Poster session 6
Development of an Asymptotic Word Correspondence System between Classical Japanese Poems and their Modern Translations
- Hilofumi Yamamoto (Tokyo Institute of Technology / University of California)
- Bor Hodošček (Meiji University)
- Hajime Murai (Tokyo Institute of Technology)
This project will develop an automatic word concordance system for parallel texts comprising of Classical Japanese poem texts and their associated modern translations. By using these parallel texts, we will clarify the details of language change within Japanese in an objective procedural manner that is not influenced by human observations.
Many scholars of classical Japanese poetry have tried to explain the constructions of poetic vocabulary using their intuition or the experiences they accumulated during their studies. Thus, they often produce modern Japanese translations through means of holistic explanations of each poem since they, even as specialist in classical Japanese poetry, cannot adequately explain the precise meanings of all words. Even if they could clearly explain all the words, their translations could include contradictions with their own explanations. This shows that translations include possibilities of non-literal elements, which are not expressible using ordinary word explanations.

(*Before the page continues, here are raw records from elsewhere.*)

Inductive Event : Type :=
| ModeClick (mode : string)       (** a game-mode button *)
| PredictClick                    (** the predict button, Enter or space *)
| ClearClick                      (** the clear button or the key c *)
| CorrectionClick (digit : nat)   (** a correction button *)
| Stroke (pixels : list Byte.byte) (** drawing: the canvas afterwards *)
| IntervalFires (id : positive)   (** the browser runs an interval *)
| TimeoutFires (k : nat)          (** the browser runs pending timeout [k] *).

Definition on_event (e : Event) : W unit :=
  match e with
  | ModeClick mode => setGameMode mode
  | PredictClick => predict
  | ClearClick => clearCanvas
  | CorrectionClick digit => handleCorrection digit
  | Stroke pixels =>
      p ← get_page;
      put_page (mkPage pixels (intervals p) (next_handle p)
                       (timeouts p) (messages p))
  | IntervalFires id =>
      p ← get_page;
      if bool_decide (id ∈ intervals p) then tick else mret tt
  | TimeoutFires k =>
      p ← get_page;
      match timeouts p !! k with
      | Some t =>
          put_page (mkPage (canvas p) (intervals p) (next_handle p)
                           (delete k (timeouts p)) (messages p));;
          run_timeout t
      | None => mret tt
      end
  end.

(** The world after a sequence of events. *)
Definition run (events : list Event) (w : World) : World :=
  foldl (λ w e, (on_event e w).2) w events.

End Game.

(** * Auxiliary definitions for the statements and their proofs *)

(** ** Grids filled cell by cell

    [step y r x] is the body of the inner loop, [upd y x] the value it
    stores for the cell [(x, y)], if any. *)

(** What cell [j] of a grid of width [W] holds once its turn has come. *)
Definition cell_of {A} (W : nat) (upd : nat → nat → option A)
    (r : list A) (j : nat) : option A :=
  match upd (j / W) (j `mod` W) with
  | Some v => (λ _, v) <$> r !! j
  | None => r !! j
  end.

Definition fill_row {A} (step : nat → list A → nat → list A)
    (y : nat) (r : list A) (n : nat) : list A :=
  foldl (step y) r (seq 0 n).

Definition fill_rows {A} (W : nat) (step : nat → list A → nat → list A)
    (r : list A) (h : nat) : list A :=
  foldl (λ r y, fill_row step y r W) r (seq 0 h).

(** ** Feature vectors as grids *)

(** The value of a feature vector at grid coordinate [(x, y)], row-major;
    nothing outside the grid. *)
Definition pixel (v : list num) (x y : Z) : option num :=
  if NeuralNetwork.in_grid x y
  then v !! Z.to_nat (y * Z.of_nat NeuralNetwork.size + x)
  else None.

(** What [shift] stores for the cell [(x, y)], if anything. *)
Definition shift_upd (inputData : list num) (dx dy : Z) (y x : nat)
    : option num :=
  if NeuralNetwork.in_grid (Z.of_nat x + dx) (Z.of_nat y + dy)
  then Some (to_cell (inputData !! Z.to_nat
               ((Z.of_nat y + dy) * Z.of_nat NeuralNetwork.size
                + (Z.of_nat x + dx))))
  else None.

(** The eight offsets [(dx, dy)] in the order of the specification:
    [dy] ascending, then [dx] ascending, without [(0, 0)]. *)
Definition shift_offsets : list (Z * Z) :=
  [(-1, -1); (0, -1); (1, -1); (-1, 0); (1, 0); (-1, 1); (0, 1); (1, 1)]%Z.

(** ** States *)

(** [n] more draws from [Math.random]. *)
Definition advance (n : nat) (s : NeuralNetwork.State) : NeuralNetwork.State :=
  NeuralNetwork.mkState
    (NeuralNetwork.isLoaded s) (NeuralNetwork.activations s)
    (NeuralNetwork.window_nn s) (NeuralNetwork.random s)
    (NeuralNetwork.drawn s + n) (NeuralNetwork.calls s).

(** The classifier was called on each element of [l] in turn. *)
Definition log_calls (l : list (list num)) (s : NeuralNetwork.State)
    : NeuralNetwork.State :=
  NeuralNetwork.mkState
    (NeuralNetwork.isLoaded s) (NeuralNetwork.activations s)
    (NeuralNetwork.window_nn s) (NeuralNetwork.random s)
    (NeuralNetwork.drawn s) (NeuralNetwork.calls s ++ l).

(** Cell [i] of the noisy variant that [augmentInput] builds from state
    [s]: the [i]-th draw from there on perturbs [inputData[i]]. *)
Definition noisy_cell (inputData : list num) (s : NeuralNetwork.State)
    (i : nat) : num :=
  max0 (min1 (NeuralNetwork.noise_val
                (to_cell (inputData !! i))
                (NeuralNetwork.random s (NeuralNetwork.drawn s + i)))).

(** The vote tally [verify] holds when its [forEach] is over. *)
Definition votes_of (inputData : list num) (s : NeuralNetwork.State)
    : list nat :=
  let '(variations, s1) := NeuralNetwork.augmentInput inputData s in
  (NeuralNetwork.cast_votes variations s1).1.

(** ** The two argmax loops, [n] iterations in *)

(** The invariant of the loop over a classifier output: [maxProb] bounds
    the numbers seen so far; when it is positive, [prediction] is the
    first index that holds it; when it is still zero, [prediction] is
    still 0.  [reads] grows by one index per iteration. *)
Definition scan_inv (output : list num) (n : nat)
    (sc : NeuralNetwork.scan) : Prop :=
  (0 <= NeuralNetwork.maxProb sc)%Q
  ∧ (∀ i q, i < n → output !! i = Some (Fin q) →
       (q <= NeuralNetwork.maxProb sc)%Q)
  ∧ ((0 < NeuralNetwork.maxProb sc)%Q →
       NeuralNetwork.prediction sc < n
       ∧ output !! NeuralNetwork.prediction sc
         = Some (Fin (NeuralNetwork.maxProb sc))
       ∧ ∀ i q, i < NeuralNetwork.prediction sc →
           output !! i = Some (Fin q) → (q < NeuralNetwork.maxProb sc)%Q)
  ∧ (¬ (0 < NeuralNetwork.maxProb sc)%Q → NeuralNetwork.prediction sc = 0)
  ∧ NeuralNetwork.reads sc = seq 0 n.

(** The same for the loop over the vote tally. *)
Definition tally_inv (votes : list nat) (n : nat)
    (t : NeuralNetwork.tally) : Prop :=
  (∀ i v, i < n → votes !! i = Some v → v ≤ NeuralNetwork.maxVotes t)
  ∧ (0 < NeuralNetwork.maxVotes t →
       NeuralNetwork.winner t < n
       ∧ votes !! NeuralNetwork.winner t = Some (NeuralNetwork.maxVotes t)
       ∧ ∀ i v, i < NeuralNetwork.winner t →
           votes !! i = Some v → v < NeuralNetwork.maxVotes t)
  ∧ (NeuralNetwork.maxVotes t = 0 → NeuralNetwork.winner t = 0)
  ∧ NeuralNetwork.tally_reads t = seq 0 n.

(** [!(!this.isLoaded || !window.nn)]: the guard of [predict] lets the
    call through. *)
Definition ready (s : NeuralNetwork.State) : bool :=
  NeuralNetwork.isLoaded s
  && match NeuralNetwork.window_nn s with Some _ => true | None => false end.

(** ** Class distributions *)

(** Ten scores, each a number that is not negative. *)
Definition ClassDistribution (d : list num) : Prop :=
  length d = 10 ∧ Forall (λ v, ∃ q, v = Fin q ∧ (0 <= q)%Q) d.

(** ** Sample inputs *)

(** A blank canvas. *)
Definition blank : list num := replicate 784 (Fin 0).

(** A white canvas. *)
Definition white : list num := replicate 784 (Fin 1).

(** A classifier that always answers with the one-hot vector of [c]. *)
Definition onehot (c : nat) : NeuralNetwork.Classifier :=
  λ _ _, <[ c := Fin 1 ]> (replicate 10 (Fin 0)).

(** A classifier that answers class 3 to its first six queries and class 7
    from then on. *)
Definition six_then_four : NeuralNetwork.Classifier :=
  λ hist _, if length hist <? 6
            then <[ 3 := Fin 1 ]> (replicate 10 (Fin 0))
            else <[ 7 := Fin 1 ]> (replicate 10 (Fin 0)).

Definition fresh_activations : NeuralNetwork.Activations :=
  NeuralNetwork.mkActivations
    (replicate 784 (Fin 0)) (replicate 64 (Fin 0)) (replicate 10 (Fin 0)).

(** The model object after a successful [init], with [nn] loaded. *)
Definition loaded_state (nn : NeuralNetwork.Classifier)
    : NeuralNetwork.State :=
  NeuralNetwork.mkState true fresh_activations (Some nn) (λ _, 1 # 2) 0 [].

(** The model object before [window.nn] is there. *)
Definition unloaded_state : NeuralNetwork.State :=
  NeuralNetwork.mkState false fresh_activations None (λ _, 1 # 2) 0 [].

(** A distribution with a tie between classes 1 and 2, and a vote tally
    with a tie between classes 3 and 7. *)
Definition tied_scores : list num :=
  [Fin (1 # 5); Fin (1 # 2); Fin (1 # 2); Fin (1 # 10); Fin 0;
   Fin 0; Fin 0; Fin 0; Fin 0; Fin 0].

Definition tied_votes : list nat :=
  [0; 0; 0; 5; 0; 0; 0; 5; 0; 0] ++ replicate 90 0.

(** ** The normaliser in the words of the specification *)

(** The red byte of the pixel [(px, py)] of a canvas [cs] pixels wide. *)
Definition red (cs : nat) (data : list Byte.byte) (px py : Z) : nat :=
  match data !! Z.to_nat ((py * Z.of_nat cs + px) * 4) with
  | Some b => N.to_nat (Byte.to_N b)
  | None => 0
  end.

(** The [k]-th cell boundary: the floor of [k * cs / gs]. *)
Definition edge (gs cs k : nat) : Z :=
  (Z.of_nat k * Z.of_nat cs / Z.of_nat gs)%Z.

(** The columns and the rows of the pixels of cell [k] along one axis. *)
Definition span (gs cs k : nat) : list Z :=
  seqZ (edge gs cs k) (edge gs cs (k + 1) - edge gs cs k).

(** The sum of the red bytes of the pixels of cell [(x, y)], and their
    number. *)
Definition cell_sum (gs cs : nat) (data : list Byte.byte) (x y : nat) : nat :=
  sum_list_with
    (λ py, sum_list_with (λ px, red cs data px py) (span gs cs x))
    (span gs cs y).

Definition cell_count (gs cs x y : nat) : nat :=
  length (span gs cs y) * length (span gs cs x).

(** The average over the cell, divided by 255. *)
Definition cell_mean (gs cs : nat) (data : list Byte.byte) (x y : nat) : Q :=
  (inject_Z (Z.of_nat (cell_sum gs cs data x y))
   / inject_Z (Z.of_nat (cell_count gs cs x y)) / 255)%Q.

(** What [getImageData] stores for the cell [(x, y)]. *)
Definition cell_upd (gs cs : nat) (data : list Byte.byte) (y x : nat)
    : option num :=
  let cellSize := (inject_Z (Z.of_nat cs) / inject_Z (Z.of_nat gs))%Q in
  let a := App.cell_acc cs data
             (App.cell_edge cellSize x) (App.cell_edge cellSize (x + 1))
             (App.cell_edge cellSize y) (App.cell_edge cellSize (y + 1)) in
  Some (div (div (App.sum a) (Fin (inject_Z (Z.of_nat (App.count a)))))
            (Fin 255)).

(** The application's canvas, all white. *)
Definition white_canvas : list Byte.byte :=
  replicate (4 * App.canvasSize * App.canvasSize) Byte.xff.


(** ** Further notions used below *)

(** A feature vector: 784 numbers in [0, 1]. *)
Definition FeatureVector (v : list num) : Prop :=
  length v = 784 ∧ Forall (within 0 1) v.

(** A classifier whose answer does not depend on the calls made before. *)
Definition stateless (nn : NeuralNetwork.Classifier) : Prop :=
  ∀ hist hist' x, nn hist x = nn hist' x.

(** [Math.random] stays in [0, 1). *)
Definition random_in_range (s : NeuralNetwork.State) : Prop :=
  ∀ n, (0 <= NeuralNetwork.random s n < 1)%Q.

(** A page on which [window.nn] appears after [k] waits. *)
Definition appears_after (k : nat) (nn : NeuralNetwork.Classifier)
    : nat → option NeuralNetwork.Classifier :=
  λ j, if (j <? k)%nat then None else Some nn.

(** ** The page and the game *)

(** A canvas of the application's size, every pixel [px]. *)
Definition painted (px : list Byte.byte) : list Byte.byte :=
  mjoin (replicate (App.canvasSize * App.canvasSize) px).

(** The canvas after [clearCanvas]. *)
Definition black_canvas : list Byte.byte := painted Game.black_pixel.

(** A white canvas with another green and blue. *)
Definition tinted_canvas : list Byte.byte :=
  painted [Byte.xff; Byte.x00; Byte.x80; Byte.xff].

To find the non-literal elements, we cannot manually match classical words in poem texts with modern words in translation texts. The problem of manual matchings of word for word from a parallel corpus, especially one comprised of classical texts, is that the act of judgment in identifying correspondences can lead to a loss of the original meaning of a word, since our present knowledge of classical words is conjectured and classified based on our knowledge of modern language.
To this end, it is necessary to employ computer assisted correspondence methods without relying on this human knowledge. We therefore use the asymp- totic correspondence vocabulary presumption method (Murai, 2012) to estimate corresponding pairs of classical Japanese words and their modern Japanese translations.
Using the asymptotic correspondence vocabulary presumption method to classic texts and those modern translations, the proposed method allows the extraction of corresponding vocabulary pairs. A word in a poem text will be paired with every word in the corresponding translation text of the poem. This process is repeated for all of the words in the poem using our program. Our system will generate poem-word and translation-word patterns from Kokinshū poem #1 to #1000 respectively. Based on the frequency data of poem-word and translation-word patterns, we calculate mutual information (MI) scores for each pair. Then, for each iteration, we determine the best-scoring corresponding pair. After determining the best-scoring pair words, we remove all occurrences of it from both poem texts and translation, recalculate the MI scores with the re- maining pairs, and finally determine the second best-scoring pair. This process is repeated until the MI score goes below a certain preset threshold value.
We will use the Kokinshū with ten corresponding sets of modern translations. The Kokinshū is an anthology compiled under imperial orders (ca.905). The Kokinshū consists of 1,111 poems including long poems (chōka) and head-repeating poems (sedōka) which are not short poems (tanka; 5/7/5/7/7 syllable style). We will only use the short poem form, which amounts to 1,000 poems, for stylistic consistency. The ten sets of modern translations of the Kokinshū are translated from 1927 to 1998 by ten Japanese poetry scholars.
This project has already begun: the parallel corpus of the Kokinshū has been constructed. We are now working on the development of computer software and the optimization of the calculation methods. As a result of our development and experimentation, we expect that literal words and non-literal elements will be extracted using our system.
- corpus linguistics, word correspondences, classical Japanese poetry, modern translations, asymptotic algorithm
- Murai, Hajime: “Semantic Networks between Texts in Different Language Based on the Asymptotic Correspondence Vocabulary Presumption Method,” The Computers and the Humanities Symposium, Vol. 2012, No. 7, pp. 61–68, Nov (2012).